## THE DATA
════════
(** [MODIFY] gives the message's actions to the entries it selects (for the
    strict form the one with this match and priority, otherwise all whose match
    is subsumed) and changes nothing else of them, counters and order included;
    when it selects none, it adds the flow as [ADD] would. *)
Theorem flow_modify_spec (now : Z) (fm : ofp_flow_mod) (t : SwitchFlowTable) (strict : bool)
    (Ha : accepted fm) (Hc : fm_command fm = if strict then OFPFC_MODIFY_STRICT else OFPFC_MODIFY)
    (Ht : table_ok t) :
  let hit e := if strict then same_slot fm e else matches_with_wildcards (fm_match fm) (te_match e) true in
  let update e := if hit e then set_actions e (fm_actions fm) else e in
  ((exists e, e ∈ entries t /\ hit e = true) ->
     process_flow_mod now fm t =
       (Ok (FmModified ((fun e => set_actions e (fm_actions fm)) <$> filter (fun e => hit e = true) (entries t)), []),
        mk_switch_table (update <$> entries t) (next t))) /\
  ((forall e, e ∈ entries t -> hit e = false) ->
     let e := from_flow_mod (next t) now fm in
     process_flow_mod now fm t =
       (Ok (FmAdded, [mk_modification [e] []]),
        mk_switch_table (before e (entries t) ++ e :: behind e (entries t)) (S (next t)))) /\
  (forall e, let e' := set_actions e (fm_actions fm) in
     te_actions e' = fm_actions fm /\ te_counters e' = te_counters e /\ te_match e' = te_match e /\
     (te_id e', te_priority e', te_cookie e', te_idle_timeout e', te_hard_timeout e', te_buffer_id e')
     = (te_id e, te_priority e, te_cookie e, te_idle_timeout e, te_hard_timeout e, te_buffer_id e)).
Proof.
  intros hit update. apply and_assoc. split; [|done]. pass_checks Ha. rewrite Hc.
  assert (Hhit : forall e, is_matched_by e (fm_match fm) (Some (fm_priority fm)) strict None = hit e).
  { intros e. unfold hit. destruct strict; [apply strict_same_slot|].
    unfold is_matched_by, check_port. by rewrite andb_true_r. }
  assert (Hcmd : ((if strict then OFPFC_MODIFY_STRICT else OFPFC_MODIFY) =? OFPFC_ADD) = false /\
    (((if strict then OFPFC_MODIFY_STRICT else OFPFC_MODIFY) =? OFPFC_MODIFY) ||
     ((if strict then OFPFC_MODIFY_STRICT else OFPFC_MODIFY) =? OFPFC_MODIFY_STRICT)) = true /\
    ((if strict then OFPFC_MODIFY_STRICT else OFPFC_MODIFY) =? OFPFC_MODIFY_STRICT) = strict) by by destruct strict.
  destruct Hcmd as (-> & -> & ->). cbv zeta.
  rewrite (list_filter_iff _ (fun e => hit e = true)) by (intros; by rewrite Hhit).
  assert (Hmap : (fun e => if is_matched_by e (fm_match fm) (Some (fm_priority fm)) strict None
                           then set_actions e (fm_actions fm) else e) <$> entries t = update <$> entries t).
  { apply list_fmap_ext. intros i e _. unfold update. by rewrite Hhit. }
  split.
  - intros (e & He & Eh). destruct (filter _ (entries t)) as [|x l] eqn:E.
    { exfalso. by apply (filter_nil_none _ _ e E He). }
    rewrite <-E, Hmap. f_equal. f_equal. f_equal. f_equal.
    apply list_fmap_ext. intros i y Hy. apply list_elem_of_lookup_2, list_elem_of_filter in Hy as [Hy _].
    by rewrite Hhit, Hy.
  - intros Hn. destruct (filter _ (entries t)) as [|x l] eqn:E.
    + unfold add_flow, add_entry. rewrite sort_desc_snoc by apply Ht. done.
    + exfalso. assert (Hx : x ∈ filter (fun e => hit e = true) (entries t)) by (rewrite E; by left).
      apply list_elem_of_filter in Hx as [Hx He]. rewrite (Hn x He) in Hx. done.
Qed.

(** [DELETE] is treated as [DELETE_STRICT]: either command removes exactly
    the entry with this match and priority, and reports it; entries that the
    match merely subsumes stay. *)
Theorem flow_delete_spec (now : Z) (fm : ofp_flow_mod) (t : SwitchFlowTable)
    (Ha : accepted fm) (Hc : fm_command fm = OFPFC_DELETE \/ fm_command fm = OFPFC_DELETE_STRICT)
    (Ht : table_ok t) :
  let gone := filter (fun e => same_slot fm e = true) (entries t) in
  process_flow_mod now fm t =
    (Ok (FmRemoved gone, [mk_modification [] gone]),
     mk_switch_table (filter (fun e => same_slot fm e = false) (entries t)) (next t)).
Proof.
  destruct Ht as (_ & Hd & _). intros gone. pass_checks Ha.
  rewrite remove_matching_strict by done. by destruct Hc as [-> | ->].
Qed.

Definition example_table : SwitchFlowTable := snd (process_flow_mod 5 example_flow empty_table).

Lemma example_table_ok : table_ok example_table.
Proof.
  unfold example_table. split; [repeat constructor|]. split; [repeat constructor; set_solver|].
  split; [repeat constructor|]. split; [constructor; [apply match_typed_examples|constructor]|].
  intros e e' ->%list_elem_of_singleton ->%list_elem_of_singleton _ _. done.
Defined.

Definition with_command (c : Z) (m : ofp_match) (fm : ofp_flow_mod) : ofp_flow_mod :=
  mk_ofp_flow_mod (fm_hdr fm) m (fm_cookie fm) c (fm_idle_timeout fm) (fm_hard_timeout fm) (fm_priority fm)
    (fm_buffer_id fm) (fm_out_port fm) (fm_flags fm) (fm_actions fm).

(** A wildcard [MODIFY] reaches the entry; a wildcard [DELETE] does not. *)
Lemma flow_modify_spec_witness :
  process_flow_mod 6 (with_command OFPFC_MODIFY web_match example_flow) example_table =
    (Ok (FmModified ((fun e => set_actions e example_actions) <$> entries example_table), []), example_table).
Proof.
  refine (proj1 (flow_modify_spec 6 (with_command OFPFC_MODIFY web_match example_flow) example_table false _ _ example_table_ok) _).
  - by split.
  - done.
  - exists (from_flow_mod 0 5 example_flow). split; [by left|reflexivity].
Defined.

Lemma flow_delete_spec_witness :
  process_flow_mod 6 (with_command OFPFC_DELETE web_match example_flow) example_table =
    (Ok (FmRemoved [], [mk_modification [] []]), example_table).
Proof.
  refine (flow_delete_spec 6 (with_command OFPFC_DELETE web_match example_flow) example_table _ _ example_table_ok).
  - by split.
  - by left.
Defined.

(** ** Lookup *)

Lemma entry_for_match_Some t m e :
  entry_for_match t m = Some e ->
  exists t1 t2, t = t1 ++ e :: t2 /\ matches_with_wildcards (te_match e) m false = true /\
    Forall (fun x => matches_with_wildcards (te_match x) m false = false) t1.
Proof.
  induction t as [|a t IH]; [done|]. cbn [entry_for_match].
  destruct (matches_with_wildcards (te_match a) m false) eqn:E.
  - intros [= <-]. by exists [], t.
  - intros (t1 & t2 & -> & He & Hf)%IH. exists (a :: t1), t2. split; [done|]. split; [done|]. by constructor.
Qed.

Lemma entry_for_match_None t m :
  entry_for_match t m = None -> Forall (fun x => matches_with_wildcards (te_match x) m false = false) t.
Proof.
  induction t as [|a t IH]; [constructor|]. cbn [entry_for_match].
  destruct (matches_with_wildcards (te_match a) m false) eqn:E; [done|]. intros H. constructor; auto.
Qed.

(** What it is for an entry to apply to a packet. *)
Definition applies (e : TableEntry) (packet : ethernet) (in_port : Z) : Prop :=
  let m := from_packet packet (Some in_port) in te_match e ≡ m \/ covers (te_match e) m.

Lemma applies_spec e packet in_port :
  entry_typed e -> packet_typed packet ->
  matches_with_wildcards (te_match e) (from_packet packet (Some in_port)) false = true <-> applies e packet in_port.
Proof.
  intros He Hp. rewrite mww_equiv_or_covers by (done || by apply from_packet_typed). unfold applies.
  split; intros [E|E]; [by left|by right; apply E|by left|by right].
Qed.

(** The lookup of a packet returns an entry whose match the packet meets,
    of the highest key among all such entries (an exact match before any
    priority), the oldest place in the table among equals; it returns nothing
    only when no entry applies. *)
Theorem entry_for_packet_spec (t : SwitchFlowTable) (packet : ethernet) (in_port : Z)
    (Ht : table_ok t) (Hp : packet_typed packet) :
  match entry_for_packet (entries t) packet in_port with
  | Some e => e ∈ entries t /\ applies e packet in_port /\
      forall i j e', entries t !! i = Some e -> entries t !! j = Some e' -> applies e' packet in_port ->
        sort_key e' <= sort_key e /\ (e' <> e -> sort_key e' = sort_key e -> (i < j)%nat)
  | None => forall e, e ∈ entries t -> ~ applies e packet in_port
  end.
Proof.
  destruct Ht as (Hs & Hd & _ & Hty & _). rewrite Forall_forall in Hty. unfold entry_for_packet.
  destruct (entry_for_match _ _) as [e|] eqn:E.
  - apply entry_for_match_Some in E as (t1 & t2 & E & Hm & Hf).
    assert (He : e ∈ entries t) by (rewrite E; apply elem_of_app; right; by left).
    split; [done|]. split; [by apply applies_spec; auto|].
    intros i j e' Hi Hj Hap. pose proof (list_elem_of_lookup_2 _ _ _ Hj) as He'.
    apply applies_spec in Hap; [|auto|done]. apply NoDup_fmap_1 in Hd as Hd'.
    assert (Hi' : i = length t1).
    { eapply NoDup_lookup; [exact Hd'|exact Hi|]. rewrite E. by apply list_lookup_middle. }
    rewrite E in Hj. apply lookup_app_Some in Hj as [Hj|[Hge Hj]].
    + exfalso. apply list_elem_of_lookup_2 in Hj. rewrite Forall_forall in Hf. rewrite (Hf _ Hj) in Hap. done.
    + destruct (j - length t1)%nat as [|k] eqn:Ek; [injection Hj as <-; done|].
      assert (Hk : sort_key e' <= sort_key e).
      { clear -Hs E Hj. rewrite E in Hs. clear E. induction t1 as [|a t1 IH]; cbn [app] in Hs.
        - apply StronglySorted_inv in Hs as [_ Hs]. rewrite Forall_forall in Hs. apply Hs.
          by eapply list_elem_of_lookup_2.
        - apply StronglySorted_inv in Hs as [Hs _]. auto. }
      split; [done|]. intros _ _. lia.
  - apply entry_for_match_None in E. rewrite Forall_forall in E. intros e He Hap.
    apply applies_spec in Hap; [|auto|done]. rewrite (E e He) in Hap. done.
Qed.

Lemma entry_for_packet_spec_witness :
  table_ok example_table /\ packet_typed example_packet /\
  entry_for_packet (entries example_table) example_packet 1 = Some (from_flow_mod 0 5 example_flow) /\
  applies (from_flow_mod 0 5 example_flow) example_packet 1.
Proof.
  split; [exact example_table_ok|]. split; [exact example_packet_typed|].
  pose proof (entry_for_packet_spec example_table example_packet 1 example_table_ok example_packet_typed) as H.
  assert (E : entry_for_packet (entries example_table) example_packet 1 = Some (from_flow_mod 0 5 example_flow))
    by (vm_compute; reflexivity).
  split; [exact E|]. rewrite E in H. exact (proj1 (proj2 H)).
Defined.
════════
Only one part of the material above is to be transcribed, namely the lines starting with the line that has "assert (He : e" and going on through the line that has "split; [exact example_table_ok|].", exactly as they stand.

## EXERCISE RESULT
    assert (He : e ∈ entries t) by (rewrite E; apply elem_of_app; right; by left).
    split; [done|]. split; [by apply applies_spec; auto|].
    intros i j e' Hi Hj Hap. pose proof (list_elem_of_lookup_2 _ _ _ Hj) as He'.
    apply applies_spec in Hap; [|auto|done]. apply NoDup_fmap_1 in Hd as Hd'.
    assert (Hi' : i = length t1).
    { eapply NoDup_lookup; [exact Hd'|exact Hi|]. rewrite E. by apply list_lookup_middle. }
    rewrite E in Hj. apply lookup_app_Some in Hj as [Hj|[Hge Hj]].
    + exfalso. apply list_elem_of_lookup_2 in Hj. rewrite Forall_forall in Hf. rewrite (Hf _ Hj) in Hap. done.
    + destruct (j - length t1)%nat as [|k] eqn:Ek; [injection Hj as <-; done|].
      assert (Hk : sort_key e' <= sort_key e).
      { clear -Hs E Hj. rewrite E in Hs. clear E. induction t1 as [|a t1 IH]; cbn [app] in Hs.
        - apply StronglySorted_inv in Hs as [_ Hs]. rewrite Forall_forall in Hs. apply Hs.
          by eapply list_elem_of_lookup_2.
        - apply StronglySorted_inv in Hs as [Hs _]. auto. }
      split; [done|]. intros _ _. lia.
  - apply entry_for_match_None in E. rewrite Forall_forall in E. intros e He Hap.
    apply applies_spec in Hap; [|auto|done]. rewrite (E e He) in Hap. done.
Qed.

Lemma entry_for_packet_spec_witness :
  table_ok example_table /\ packet_typed example_packet /\
  entry_for_packet (entries example_table) example_packet 1 = Some (from_flow_mod 0 5 example_flow) /\
  applies (from_flow_mod 0 5 example_flow) example_packet 1.
Proof.
  split; [exact example_table_ok|]. split; [exact example_packet_typed|].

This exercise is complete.